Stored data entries
————
(** What the preflight decides about one call. *)
Inductive Decision (C : Type) : Type :=
| Refuse (tc : ToolCall) (error_msg : string)
| Run (tc : ToolCall)
| Ask (tc : ToolCall) (tool : ToolExec.Tool C) (allow_always : bool).
Arguments Refuse {C}.
Arguments Run {C}.
Arguments Ask {C}.

Definition with_arguments (args : Json) (tc : ToolCall) : ToolCall :=
  mkToolCall (tc_id tc) (tc_name tc) args (tc_reasoning tc).

(** The values the hooks did not see, put back into what they returned. *)
Definition restore_sensitive (sensitive : list string) (orig parsed : Json) : Json :=
  match parsed with
  | JObject obj =>
      JObject (foldl (fun obj key =>
        match json_get key orig with Some v => map_insert key v obj | None => obj end) obj sensitive)
  | _ => parsed
  end.

Definition NUDGE_MESSAGE : string :=
  "You are approaching the tool call limit. Provide your best final answer on the next response using the information you have gathered so far. Do not call any more tools.".

(** [sess.threads.get_mut(&tid)] *)
Definition on_thread (tid : Uuid) (f : Thread -> Thread) (s : Session) : Session :=
  session_with s (active_thread_id s) (alter f tid (threads s)) (last_active_at s).

(** [thread.last_turn_mut()] *)
Definition on_last_turn (tid : Uuid) (f : Session.Turn -> Session.Turn) (s : Session) : Session :=
  on_thread tid (fun th => thread_with th (thread_state th) (update_last f (turns th)) (updated_at th)
                             (pending_approval th) (pending_auth th) (pending_messages th)) s.

Definition set_narrative (n : option string) (t : Session.Turn) : Session.Turn :=
  match narrative t with
  | Some _ => t
  | None => Session.mkTurn (turn_number t) (user_input t) (response t) (turn_tool_calls t) (turn_state t)
              (turn_started_at t) (turn_completed_at t) (turn_error t) n (image_content_parts t)
  end.

Definition set_override (m : string) (c : ReasoningContext) : ReasoningContext :=
  mkContext (rc_messages c) (available_tools c) (job_description c) (current_state c) (rc_metadata c) (force_text c)
    (rc_system_prompt c) (Some m).

Definition set_prompt (p : string) (force : bool) (c : ReasoningContext) : ReasoningContext :=
  mkContext (rc_messages c) (available_tools c) (job_description c) (current_state c) (rc_metadata c) force
    (Some p) (model_override c).

Section delegate.
  Context {J P : Type} `{LlmProvider P} `{!ChatEnv J} `{RegexEngine} `{MultiMatcher}.
  Variable cd : ChatDelegate J.
  Implicit Types (d : ChatState J P) (ctx : ReasoningContext) (tc : ToolCall).

(** *** Access to the state *)

Definition session_of d : Session := sh_session (cs_shared d).
Definition tools_of d : ToolRegistry (ToolCtx J) := sh_tools (cs_shared d).
Definition get_tool d (nm : string) : option (ToolExec.Tool (ToolCtx J)) := registry_get nm (tools_of d).

Definition with_shared (sh : Shared J) d : ChatState J P :=
  mkChatState sh (cs_reasoning d) (cs_world d) (cs_stash d) (cs_status d) (cs_records d) (cs_executed d) (cs_tick d).

Definition with_session (s : Session) d : ChatState J P :=
  with_shared (mkShared s (tools_of d) (sh_hooks (cs_shared d)) (sh_guard (cs_shared d))) d.

Definition with_guard (g : CostGuard) d : ChatState J P :=
  with_shared (mkShared (session_of d) (tools_of d) (sh_hooks (cs_shared d)) g) d.

Definition with_engine (r : Reasoning P) (w : World) d : ChatState J P :=
  mkChatState (cs_shared d) r w (cs_stash d) (cs_status d) (cs_records d) (cs_executed d) (cs_tick d).

Definition with_stash (s : gmap string string) d : ChatState J P :=
  mkChatState (cs_shared d) (cs_reasoning d) (cs_world d) s (cs_status d) (cs_records d) (cs_executed d) (cs_tick d).

Definition with_records (l : list LlmCallRecord) d : ChatState J P :=
  mkChatState (cs_shared d) (cs_reasoning d) (cs_world d) (cs_stash d) (cs_status d) l (cs_executed d) (cs_tick d).

Definition with_executed (l : list ToolCall) d : ChatState J P :=
  mkChatState (cs_shared d) (cs_reasoning d) (cs_world d) (cs_stash d) (cs_status d) (cs_records d) l (cs_tick d).

Definition send_status (u : StatusUpdate) d : ChatState J P :=
  mkChatState (cs_shared d) (cs_reasoning d) (cs_world d) (cs_stash d) (cs_status d ++ [u]) (cs_records d)
    (cs_executed d) (cs_tick d).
————
Try it
Write out exactly the lines above between the line with "mkChatState (cs_shared d) r" and the line with "Definition send_status (u", inclusive, and nothing beyond them.

Response for this exercise
  mkChatState (cs_shared d) r w (cs_stash d) (cs_status d) (cs_records d) (cs_executed d) (cs_tick d).

Definition with_stash (s : gmap string string) d : ChatState J P :=
  mkChatState (cs_shared d) (cs_reasoning d) (cs_world d) s (cs_status d) (cs_records d) (cs_executed d) (cs_tick d).

Definition with_records (l : list LlmCallRecord) d : ChatState J P :=
  mkChatState (cs_shared d) (cs_reasoning d) (cs_world d) (cs_stash d) (cs_status d) l (cs_executed d) (cs_tick d).

Definition with_executed (l : list ToolCall) d : ChatState J P :=
  mkChatState (cs_shared d) (cs_reasoning d) (cs_world d) (cs_stash d) (cs_status d) (cs_records d) l (cs_tick d).

Definition send_status (u : StatusUpdate) d : ChatState J P :=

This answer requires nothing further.